Tiger peeks out at the surface. “There’s brush or something up here,” she says. “I’ll clear it out.”
They emerge into a starlit night. A wildcat yowls. A heavy wind is blowing, but the sky is miraculously clear, a big dark dome over the land at the end of the world.
“It’s right here,” says the old man in a quiet voice.
They all turn to see what he’s referring to. It is directly in front of them now, the water almost as black as the night. The lake.
They stand looking out over the water for a while.
“We could wait for it here at night,” says Edgar.

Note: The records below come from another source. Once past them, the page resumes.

(* ===== verification/BlockClaims.v ===== *)
(** * The claims about the updates of a block *)
From S2P Require Import Prelude FlatMap FcInt Asset Pledge ChainState.
From S2P Require Import AccountStats Voter WitnessSchedule Balance Transfer Market.
From S2P Require Import Payroll Mining WitnessOps BlockUpdate Frame MapSum Ledger.
From S2P Require Import Treasury VoterProof BlockProof.
Local Open Scope Z_scope.
Import asset pledge chain acc voter schedule balance transfer market payroll mining witness_ops.
Import updates.

(** ** What remains after a loop *)
(** Whoever of an index is still due comes after one that is as early and resigned. *)
Definition only_behind_resigned {A} (index : database -> list A) (next_block : A -> Z) (is_valid : A -> bool)
    (d : database) : Prop :=
  forall x, x ∈ index d -> next_block x <= head_block_num d ->
    exists y, y ∈ index d /\ next_block y <= next_block x /\ is_valid y = false.

(** An index that is the order of one map. *)
Lemma index_all_later {K A} `{Countable K} (m : gmap K A) (key : K * A -> list Z) (first : A -> Z) bound :
  (forall x, exists rest, key x = first x.2 :: rest) ->
  front key (fun x => first x.2 <=? bound) (map_to_list m) = None ->
  forall k a, m !! k = Some a -> bound < first a.
Proof.
  intros Hkey Hf k a Ha. apply (front_all_later key (fun x => first x.2) bound _ Hkey Hf (k, a)).
  by apply elem_of_map_to_list.
Qed.

(** C34. Work that is due gets done, by the loops that take the first object of an
    index while it is due.  While intervals are positive and block numbers do
    not wrap around, each of them ends after at most as many rounds as its index has
    entries, in the state the rounds lead to.  There, no order and no lease has expired, no
    releasing pledge and no effective votes are due, and a witness or platform
    whose average pledge is still due comes after a resigned one that is as early.  Or the body
    threw in that state, and the loop throws the same.  The loops that remove
    resigned witnesses, committee members and platforms remove at most as
    many as their index has; after that no resigned one is left, or the votes
    removed reach the limit of a block while the next one is cleared, or a call for that
    one throws.  No loop runs out of the fuel the model gives it. *)
Theorem due_work_ends {F : FcInt} {C : ChainConfig} (d : database) :
  clock_ok d ->
  ends clear_expired_limit_orders next_expired_order (fun x => cancel_limit_order x.1)
    (fun d => size (limit_orders d))
    (fun d' => forall id o, limit_orders d' !! id = Some o -> head_block_time d' < expiration o) d /\
  ends clear_expired_csaf_leases next_expired_lease end_lease (fun d => size (csaf_leases d))
    (fun d' => forall k l, csaf_leases d' !! k = Some l -> head_block_time d' < l_expiration l) d /\
  ends update_average_witness_pledges next_average_pledge (fun x => update_witness_avg_pledge x.1)
    (fun d => length (witness_index d))
    (only_behind_resigned witness_index (fun x => average_pledge_next_update_block x.2) (fun x => w_is_valid x.2)) d /\
  ends update_average_platform_pledges next_average_platform (fun x => update_platform_avg_pledge x.1.1)
    (fun d => length (platform_index d))
    (only_behind_resigned platform_index (fun x => p_average_pledge_next_update_block x.2) (fun x => p_is_valid x.2)) d /\
  ends process_pledge_balance_release next_release release_pledge_balance (fun d => size (pledge_balances d))
    (fun d' => forall id p, pledge_balances d' !! id = Some p -> head_block_num d' < earliest_release_block_number p) d /\
  ends update_all_effective_votes next_effective_vote (fun x => update_voter_effective_votes x.1)
    (fun d => size (voters d))
    (fun d' => forall k v, voters d' !! k = Some v -> head_block_num d' < effective_votes_next_update_block v) d /\
  resigned_ends clear_resigned_witness_votes witness_ballot next_resigned_witness discard_witness
    (fun d => length (witness_index d)) (fun d' => forall x, x ∈ witness_index d' -> w_is_valid x.2 = true) d /\
  resigned_ends clear_resigned_committee_member_votes committee_ballot next_resigned_member remove_member
    (fun d => length (member_index d)) (fun d' => forall x, x ∈ member_index d' -> c_is_valid x.2 = true) d /\
  resigned_ends clear_resigned_platform_votes platform_ballot next_resigned_platform remove_platform
    (fun d => length (platform_index d)) (fun d' => forall x, x ∈ platform_index d' -> p_is_valid x.2 = true) d.
Proof.
  intros Hok. split_and!.
  - eapply ends_when, orders_finish; [|done]. intros d'. apply index_all_later. by eexists.
  - eapply ends_when, leases_finish; [|done]. intros d'. apply index_all_later. by eexists.
  - eapply ends_when, witness_pledges_finish; [|done]. intros d' Hf x Hx Hb.
    eapply (front_waits _ (fun x => average_pledge_next_update_block x.2) (fun x => w_is_valid x.2));
      [by eexists| |exact Hf|exact Hx|exact Hb]. done.
  - eapply ends_when, platforms_finish; [|done]. intros d' Hf x Hx Hb.
    eapply (front_waits _ (fun x => p_average_pledge_next_update_block x.2) (fun x => p_is_valid x.2));
      [by eexists| |exact Hf|exact Hx|exact Hb]. done.
  - eapply ends_when, releases_finish; [|done]. intros d'. apply index_all_later. by eexists.
  - eapply ends_when, votes_finish; [|done]. intros d'. apply index_all_later. by eexists.
  - by apply witness_resigned_ends.
  - apply committee_resigned_ends.
  - apply platform_resigned_ends.
Qed.

(** ** The irreversible block *)
(** The last blocks the active witnesses confirmed, and how many are past a block. *)
Definition confirmations (d : database) : list Z :=
  omap (fun x => last_confirmed_block_num <$> find_witness_by_uid d x.1) (active_witnesses d).
Definition confirmers (n : Z) (l : list Z) : nat := length (filter (fun c => n <= c) l).

Section order_statistic.
Lemma filter_all (P : Z -> Prop) `{forall x, Decision (P x)} l : Forall P l -> filter P l = l.
Proof. induction 1 as [|x l Hx _ IH]; [done|]. rewrite filter_cons_True by done. by rewrite IH. Qed.
Lemma filter_none (P : Z -> Prop) `{forall x, Decision (P x)} l : Forall (fun x => ~ P x) l -> filter P l = [].
Proof. induction 1 as [|x l Hx _ IH]; [done|]. by rewrite filter_cons_False. Qed.
Lemma confirmers_perm n l l' : l ≡ₚ l' -> confirmers n l = confirmers n l'.
Proof. intros Hp. unfold confirmers. by rewrite Hp. Qed.

(** In a sorted list, at least as many elements as follow position [k] reach the
    one there, and no more reach beyond it. *)
Lemma sorted_confirmers (l : list Z) k v :
  StronglySorted Z.le l -> l !! k = Some v ->
  (length l - k <= confirmers v l)%nat /\ forall m, v < m -> (confirmers m l < length l - k)%nat.
Proof.
  intros Hs Hk. pose proof (take_drop_middle l k v Hk) as El. pose proof (lookup_lt_Some _ _ _ Hk) as Hlt.
  rewrite <- El in Hs. apply StronglySorted_app in Hs as (Hle & _ & Hs).
  apply StronglySorted_inv in Hs as [_ Hafter]. 
  assert (forall m, confirmers m l = confirmers m (take k l ++ v :: drop (S k) l)) as E by (intros m; by rewrite El).
  setoid_rewrite E. unfold confirmers. clear El E.
  assert (Forall (fun x => x <= v) (take k l)) as Hbefore.
  { apply Forall_forall. intros x Hx. apply Hle; [done|left]. }
  split.
  - rewrite filter_app, length_app, filter_cons_True, (filter_all _ (drop _ _)) by (done || apply Hafter).
    cbn. rewrite length_drop. lia.
  - intros m Hm. rewrite filter_app, filter_cons_False by lia.
    rewrite (filter_none _ (take k l)) by (eapply Forall_impl; [exact Hbefore|cbn; lia]).
    cbn. pose proof (length_filter (fun c => m <= c) (drop (S k) l)) as Hf. rewrite length_drop in Hf. lia.
Qed.
End order_statistic.

Lemma active_found d l :
  (forall uid t, (uid, t) ∈ l -> is_Some (find_witness_by_uid d uid)) ->
  exists ws, mapM (M := result) (fun x : Z * scheduled_witness_type => get_witness_by_uid d x.1) l = Ok ws /\
    last_confirmed_block_num <$> ws =
    omap (fun x => last_confirmed_block_num <$> find_witness_by_uid d x.1) l /\ length ws = length l.
Proof.
  induction l as [|[uid t] l IH]; intros Hl; [by exists []|].
  destruct (Hl uid t) as [w Hw]; [by left|]. destruct IH as (ws & E & Ec & En).
  { intros u t' Ht'. apply (Hl u t'). by right. }
  exists (w :: ws). cbn in E |- *. unfold get_witness_by_uid in *. cbn. rewrite Hw. cbn. setoid_rewrite E. cbn.
  by rewrite Ec, En.
Qed.
Lemma offset_quarter n : irreversible_offset n = (n / 4)%nat.
Proof.
  unfold irreversible_offset, IRREVERSIBLE_THRESHOLD. rewrite <- (Nat2Z.id (n / 4)), Nat2Z.inj_div.
  f_equal. change (Z.of_nat 4) with 4. change PERCENT_100 with (4 * 2500) at 2.
  replace ((PERCENT_100 - 7500) * Z.of_nat n) with (Z.of_nat n * 2500) by lia. by rewrite Z.div_mul_cancel_r.
Qed.

(** C35. What becomes irreversible was confirmed by three quarters.  With the
    active witnesses in place, the irreversible block number never goes back;
    if it moves, at least n - n/4 of the n active witnesses have confirmed a
    block at or past it; it is at least every block that many have confirmed;
    nothing else of the state changes.  Of ten witnesses this takes eight
    ([seven_of_ten_not_enough]), although a comment in the function speaks of seven. *)
Theorem irreversible_is_confirmed (d : database) :
  active_witnesses d <> [] ->
  (forall uid t, (uid, t) ∈ active_witnesses d -> is_Some (find_witness_by_uid d uid)) ->
  exists d' quorum, quorum = (length (active_witnesses d) - length (active_witnesses d) / 4)%nat /\
    update_last_irreversible_block d = Ok (tt, d') /\
    last_irreversible_block_num (dgp d) <= last_irreversible_block_num (dgp d') /\
    (last_irreversible_block_num (dgp d') <> last_irreversible_block_num (dgp d) ->
     (quorum <= confirmers (last_irreversible_block_num (dgp d')) (confirmations d))%nat) /\
    (forall n, (quorum <= confirmers n (confirmations d))%nat -> n <= last_irreversible_block_num (dgp d')) /\
    d' = d <| dgp ::= fun g => g <| last_irreversible_block_num := last_irreversible_block_num (dgp d') |> |>.
Proof.
  intros Hne Hact. destruct (active_found _ _ Hact) as (ws & E & Ec & En).
  set (sorted := merge_sort Z.le (last_confirmed_block_num <$> ws)).
  assert (sorted ≡ₚ confirmations d) as Hp by (unfold confirmations; rewrite <- Ec; apply merge_sort_Permutation).
  assert (length sorted = length (active_witnesses d)) as Hlen.
  { rewrite <- En, <- (length_fmap last_confirmed_block_num ws). by apply Permutation_length, merge_sort_Permutation. }
  assert (length (active_witnesses d) <> 0%nat) as H0 by (intros E0; by apply length_zero_iff_nil in E0).
  pose proof (Nat.div_lt (length (active_witnesses d)) 4 ltac:(lia) ltac:(lia)) as Hlt.
  destruct (lookup_lt_is_Some_2 sorted (length (active_witnesses d) / 4)) as [v Hv]; [lia|].
  destruct (sorted_confirmers sorted (length (active_witnesses d) / 4) v) as [Hge Hmax]; [apply (StronglySorted_merge_sort Z.le)|exact Hv|].
  rewrite Hlen in Hge, Hmax. rewrite (confirmers_perm _ _ _ Hp) in Hge.
  assert (forall n, (length (active_witnesses d) - length (active_witnesses d) / 4 <= confirmers n (confirmations d))%nat ->
            n <= v) as Hmax'.
  { intros n Hn. destruct (Z.le_gt_cases n v) as [|Hgt]; [done|]. specialize (Hmax n Hgt).
    rewrite (confirmers_perm _ _ _ Hp) in Hmax. lia. }
  set (d' := if last_irreversible_block_num (dgp d) <? v
             then d <| dgp ::= fun g => g <| last_irreversible_block_num := v |> |> else d).
  exists d', (length (active_witnesses d) - length (active_witnesses d) / 4)%nat.
  split; [done|]. split.
  { unfold update_last_irreversible_block. unfold mbind, M_bind, get, lift. rewrite E. cbn [fst snd].
    fold sorted. rewrite offset_quarter, En, Hv. cbn. unfold d'. by destruct (_ <? v). }
  unfold d'. destruct (Z.ltb_spec (last_irreversible_block_num (dgp d)) v); cbn; split_and!; try done; try lia.
  - intros n Hn. specialize (Hmax' n Hn). lia.
  - by destruct d as [p []].
Qed.

(** Of two leases, one is overdue. *)
Definition backlog : database :=
  bank <| csaf_leases := {[ (10, 20) := {| l_amount := 5; l_expiration := 1500000000; l_id := 0 |};
                            (20, 10) := {| l_amount := 7; l_expiration := 1900000000; l_id := 1 |} ]} |>.
Lemma due_work_ends_witness :
  exists d1 n, @clear_expired_csaf_leases fc_checked backlog = Ok (tt, d1) /\
    next_expired_lease backlog <> None /\ (n <= 2)%nat /\
    rounds next_expired_lease (@end_lease fc_checked) n backlog d1 /\ size (csaf_leases d1) = 1%nat /\
    forall k l, csaf_leases d1 !! k = Some l -> head_block_time d1 < l_expiration l.
Proof.
  destruct (@due_work_ends fc_checked no_proxy backlog) as (_ & (n & d1 & Hn & Hr & H) & _).
  { split; [reflexivity..| | |].
    - split; [vm_compute; discriminate|vm_compute; reflexivity].
    - intros k w Hk. discriminate Hk.
    - intros k p Hk. discriminate Hk. }
  destruct (@clear_expired_csaf_leases fc_checked backlog) as [[[] d2]|e] eqn:E;
    [|exfalso; vm_compute in E; discriminate E].
  destruct H as [<- H]. exists d2, n. split; [reflexivity|]. split; [vm_compute; discriminate|]. split; [exact Hn|].
  split; [exact Hr|]. split; [|exact H].
  change d2 with (match Ok (tt, d2) with Ok (_, x) => x | Throw _ => d2 end). rewrite <- E. vm_compute. reflexivity.
Defined.

(** Ten active witnesses of which three confirmed block 1 and seven block 2: block
    1 is irreversible, not 2, since eight would be needed. *)
Definition ten_witnesses : database :=
  sample_db
    <| witnesses := list_to_map ((fun n => (Z.of_nat n, new_witness <| last_confirmed_block_num := if (n <? 3)%nat then 1 else 2 |>)) <$> seq 0 10) |>
    <| active_witnesses := (fun n => (Z.of_nat n, scheduled_by_vote_top)) <$> seq 0 10 |>
    <| dgp ::= fun g => g <| last_irreversible_block_num := 0 |> |>.
Example seven_of_ten_not_enough :
  (fun x => last_irreversible_block_num (dgp x.2)) <$> update_last_irreversible_block ten_witnesses = Ok 1.
Proof. vm_compute. reflexivity. Qed.

(** Four active witnesses, three of which confirmed block 20. *)
Definition confirmed_at (n : Z) : witness_object := new_witness <| last_confirmed_block_num := n |>.
Definition quartet : database :=
  sample_db
    <| witnesses := {[ 1 := confirmed_at 40; 2 := confirmed_at 10; 3 := confirmed_at 30; 4 := confirmed_at 20 ]} |>
    <| active_witnesses := [(1, scheduled_by_vote_top); (2, scheduled_by_vote_top); (3, scheduled_by_vote_rest);
                            (4, scheduled_by_pledge)] |>
    <| dgp ::= fun g => g <| last_irreversible_block_num := 12 |> |>.
Lemma irreversible_is_confirmed_witness :
  exists d', update_last_irreversible_block quartet = Ok (tt, d') /\ last_irreversible_block_num (dgp d') = 20 /\
    (3 <= confirmers 20 (confirmations quartet))%nat.
Proof.
  destruct (irreversible_is_confirmed quartet) as (d' & q & Hq & H & _ & Hc & _ & _).
  - discriminate.
  - intros uid t Hx. apply list_elem_of_In in Hx.
    repeat (destruct Hx as [[= <- <-]|Hx]; [vm_compute; eauto|]). destruct Hx.
  - assert (last_irreversible_block_num (dgp d') = 20) as E.
    { change d' with (match Ok (tt, d') with Ok (_, x) => x | Throw _ => d' end). rewrite <- H. vm_compute. reflexivity. }
    exists d'. split; [exact H|]. split; [exact E|]. rewrite E in Hc. subst q. apply Hc. vm_compute. discriminate.
Defined.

“And render it seriously dead!” says Jonathan.
“But are we sure we know how to do that?” asks Tiger.
“I don’t think waiting for it is the best plan,” says Lear. “It may have purposely drawn us to the college. It’s likely watching us. It may want us to leave someone here.” The others survey the moors. “Who knows how often it comes here anyway. It doesn’t seem to be living in that room. It may be trying to control us, lead us places.”
“There was an indentation on his breastbone too,” says Edgar.
“A what?” asks Lucy. “What are you talking about?”
“Scrivener’s remains,” says Lear.
Edgar is trying not to think of what this thing may have done here long ago, using the student’s boots to make the prints that lead to the lake, perhaps with the lad’s feet still in them, attached or severed.